= January 2016 Argentine locust swarm =

Largest locust swarm for over 60 years in Argentina

In January 2016, Argentina faced the largest locust swarm for over 60 years. Diego Quiroga, Argentina's agriculture agency’s chief of vegetative protection, said that it was impossible to eradicate the swarm, so they focused on minimizing the damage caused by it by sending out fumigators equipped with backpack sprayers to exterminate small pockets of young locusts that are still unable to fly. This method of extermination, however, is unable to wipe out pocket of locusts hidden in Argentina's large, dry forests. The swarm covered an area the size of 5,000 km2 in Northern Argentina. The locusts were expected to grow 10 in and mature into flying swarms by 5 February.

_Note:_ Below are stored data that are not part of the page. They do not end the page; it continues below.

#[global] Instance ideal_rustls : Rustls (Credentials * list Z) := {|
  single_cert_ok := fun _ _ => true;
  server_name_ok := fun _ => true;
  presented := fst;
  uncut := fun _ => true;
  rustls_accept := ideal_handshake;
  rustls_connect := fun cfg _ => ideal_handshake cfg;
  accept_presented := ideal_handshake_presented;
  connect_presented := fun cfg _ => ideal_handshake_presented cfg;
  accept_completes := ideal_handshake_completes;
  connect_completes := fun cfg _ => ideal_handshake_completes cfg;
|}.

(** Certificates one byte long: a hash that repeats the byte. *)
Definition toy_pem : PemLib :=
  mkPemLib (fun bs => Some <$> chunks 1 bs) (fun bs => (fun k => Some (Pkcs8 k)) <$> chunks 1 bs)
    (fun c => replicate 32 (hd 0 c)) id.

Definition toy_rcgen (cert key : Z) : Rcgen :=
  mkRcgen (Some [key]) (fun names => Some (mkCertificateParams names (0, 0, 0) (0, 0, 0)))
    (fun _ _ => Some [cert]) (fun d => (d, 1, 1)).

Example toy_generates :
  (load_or_generate toy_pem io_ok (toy_rcgen 7 9) 0 (mkConfigDir false ∅)).1 =
  Ok (mkTlsConfig [[7]] (Pkcs8 [9]) (mkDeviceId (replicate 32 7))).
Proof. vm_compute. reflexivity. Qed.

(** A certificate whose key file is gone is replaced: the device has a new ID. *)
Example toy_replaces :
  (load_or_generate toy_pem io_ok (toy_rcgen 8 9) 0
     (mkConfigDir true {[CERT_FILE_NAME := ([7], MODE_0600)]})).1 =
  Ok (mkTlsConfig [[8]] (Pkcs8 [9]) (mkDeviceId (replicate 32 8))).
Proof. vm_compute. reflexivity. Qed.

(** The certificate is written before the key: when the second write fails the
    next start loads the new certificate with the old key. *)
Example toy_mismatch :
  let io := mkDirIo true (fun _ => true) (fun n => if decide (n = KEY_FILE_NAME) then Some None else None) (fun _ => true) in
  let d := (load_or_generate toy_pem io (toy_rcgen 8 9) 0 (mkConfigDir true {[KEY_FILE_NAME := ([5], MODE_0600)]})).2 in
  (load_or_generate toy_pem io_ok (toy_rcgen 1 2) 0 d).1 = Ok (mkTlsConfig [[8]] (Pkcs8 [5]) (mkDeviceId (replicate 32 8))).
Proof. vm_compute. reflexivity. Qed.

(** Starts of the daemon, one after the other, on one directory. *)
Fixpoint restarts (pl : PemLib) (starts : list (DirIo * Rcgen * Z)) (d : ConfigDir)
    : list (result SyncthingError SyncthingTlsConfig) * ConfigDir :=
  match starts with
  | [] => ([], d)
  | (io, rc, now) :: starts' =>
      let '(r, d) := load_or_generate pl io rc now d in
      let '(rs, d) := restarts pl starts' d in
      (r :: rs, d)
  end.

(** C13: The device keeps its identity across restarts: when a start has got its
    certificate, loaded or made, with the file system at work, every later start
    on that directory, at any time and whatever a generator would make then,
    loads the same chain, key and device ID and leaves the directory as it is;
    the ID is the hash of the first certificate of the chain. *)
Theorem device_identity_stable (pl : PemLib) (io : DirIo) (rc : Rcgen) (now : Z) (d : ConfigDir)
    (c : SyncthingTlsConfig) (d' : ConfigDir) (starts : list (DirIo * Rcgen * Z)) :
  io_write io CERT_FILE_NAME = None -> io_write io KEY_FILE_NAME = None -> (forall n, io_read io n = true) ->
  Forall (fun s : DirIo * Rcgen * Z => forall n, io_read s.1.1 n = true) starts ->
  load_or_generate pl io rc now d = (Ok c, d') ->
  restarts pl starts d' = (replicate (length starts) (Ok c), d') /\
  exists cert rest, cert_chain c = cert :: rest /\ certifies pl cert (tls_device_id c).
Proof.
  intros Hc Hk Hr Hs E. split; [|by eapply load_or_generate_chain].
  pose proof (load_or_generate_stable pl io rc now d c d' Hc Hk Hr E) as Hst.
  induction Hs as [|[[io' rc'] now'] starts Hi _ IH]; [done|]. cbn [restarts length replicate].
  by rewrite Hst, IH.
Qed.

Lemma device_identity_stable_witness :
  restarts toy_pem [(io_ok, toy_rcgen 1 2, 5); (io_ok, toy_rcgen 3 4, 6)]
    (load_or_generate toy_pem io_ok (toy_rcgen 7 9) 0 (mkConfigDir false ∅)).2 =
  (replicate 2 (Ok (mkTlsConfig [[7]] (Pkcs8 [9]) (mkDeviceId (replicate 32 7)))),
   (load_or_generate toy_pem io_ok (toy_rcgen 7 9) 0 (mkConfigDir false ∅)).2).
Proof.
  apply (device_identity_stable toy_pem io_ok (toy_rcgen 7 9) 0 (mkConfigDir false ∅)
           (mkTlsConfig [[7]] (Pkcs8 [9]) (mkDeviceId (replicate 32 7))) _
           [(io_ok, toy_rcgen 1 2, 5); (io_ok, toy_rcgen 3 4, 6)]).
  - reflexivity.
  - reflexivity.
  - intros n. reflexivity.
  - repeat constructor.
  - rewrite (surjective_pairing (load_or_generate toy_pem io_ok (toy_rcgen 7 9) 0 (mkConfigDir false ∅))).
    rewrite toy_generates. reflexivity.
Defined.
Lemma handle_invitation_authentic m st relay_addr inv rs s tls :
  rs_tls rs = invited_device (si_server_socket inv) s tls -> (forall c, rs_conn rs = Some c -> st !! c = Some s) ->
  registry_authentic (m, st) -> registry_authentic ((handle_invitation relay_addr inv rs m).2, st).
Proof.
  intros Hd Hc HI. unfold handle_invitation. destruct (resolve_session_addr relay_addr inv) as [sa|e]; [|done].
  destruct (negb (rs_joined rs)); [done|]. destruct (rs_tls rs) as [d|]; [|done].
  symmetry in Hd. apply invited_device_authentic in Hd. pose proof (begin_handshake_shrinks d Incoming m) as Hb.
  destruct (begin_handshake d Incoming m) as [[] m1]; cbn [snd] in Hb; [|by eapply registry_authentic_shrinks].
  assert (H1 : registry_authentic (m1, st)) by (by eapply registry_authentic_shrinks).
  destruct (rs_conn rs) as [c|]; cbn [snd].
  - eapply registry_authentic_shrinks; [apply shrinks_same; reflexivity|].
    eapply registry_authentic_register; [|by apply Hc|exact Hd].
    eapply registry_authentic_shrinks; [by apply shrinks_same|exact H1].
  - eapply registry_authentic_shrinks; [by apply shrinks_same|exact H1].
Qed.

Lemma nstep_authentic x y : nstep x y -> registry_authentic x -> registry_authentic y.
Proof.
  destruct 1 as [m st c s Hc|m m' st Hq|m st nodelay src name tls Hs|m st src name tls Hs
                |m st ua hd t d addresses relay_urls now finished race Ht Hr|m st relay_addr inv rs s tls Hd Hc]; intros HI.
  - intros d c' Hr. cbn in *. destruct (HI d c' Hr) as (s' & Hs' & Ha). exists s'. split; [|done]. cbn in *.
    rewrite lookup_insert_ne; [done|congruence].
  - eapply registry_authentic_shrinks; [|exact HI]. by apply quiet_step_shrinks.
  - unfold tcp_handle_incoming. destruct (configure_stream nodelay); [|done]. by apply accept_and_register_authentic.
  - by apply accept_and_register_authentic.
  - by eapply dial_finished_authentic.
  - by eapply handle_invitation_authentic.
Qed.

Lemma nsteps_authentic x y : rtc nstep x y -> registry_authentic x -> registry_authentic y.
Proof. induction 1 as [x|x y z Hs _ IH]; [done|]. intros HI. apply IH. by eapply nstep_authentic. Qed.

Lemma manager_new_authentic local max_connections timeout : registry_authentic (manager_new local max_connections timeout, ∅).
Proof. intros d' c' (n & E & _). cbn in E. by rewrite lookup_empty in E. Qed.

The locusts first appeared in small areas in June 2015. The mild winter aided their population growth, allowing the swarm to reach its size. This swarm was reported to be the largest within 60 years despite the previous year's swarm being reported 4 in in length and 2 in in height. A swarm of this size is worrisome to Argentines because locusts, a type of grasshopper, attack farmers' crops and can cause famine and starvation. This behavior is more pronounced when the locust population density is higher due to a trait called locust phase polyphenism, so it stands to reason that a larger swarm will be more aggressive than a smaller one.

In 2016, there were over one hundred outbreaks of locusts that affected an area of over 700,000 ha. The infestation was so bad that SENASA, the government agricultural inspection agency, set up a hotline for people to call if they see any locusts.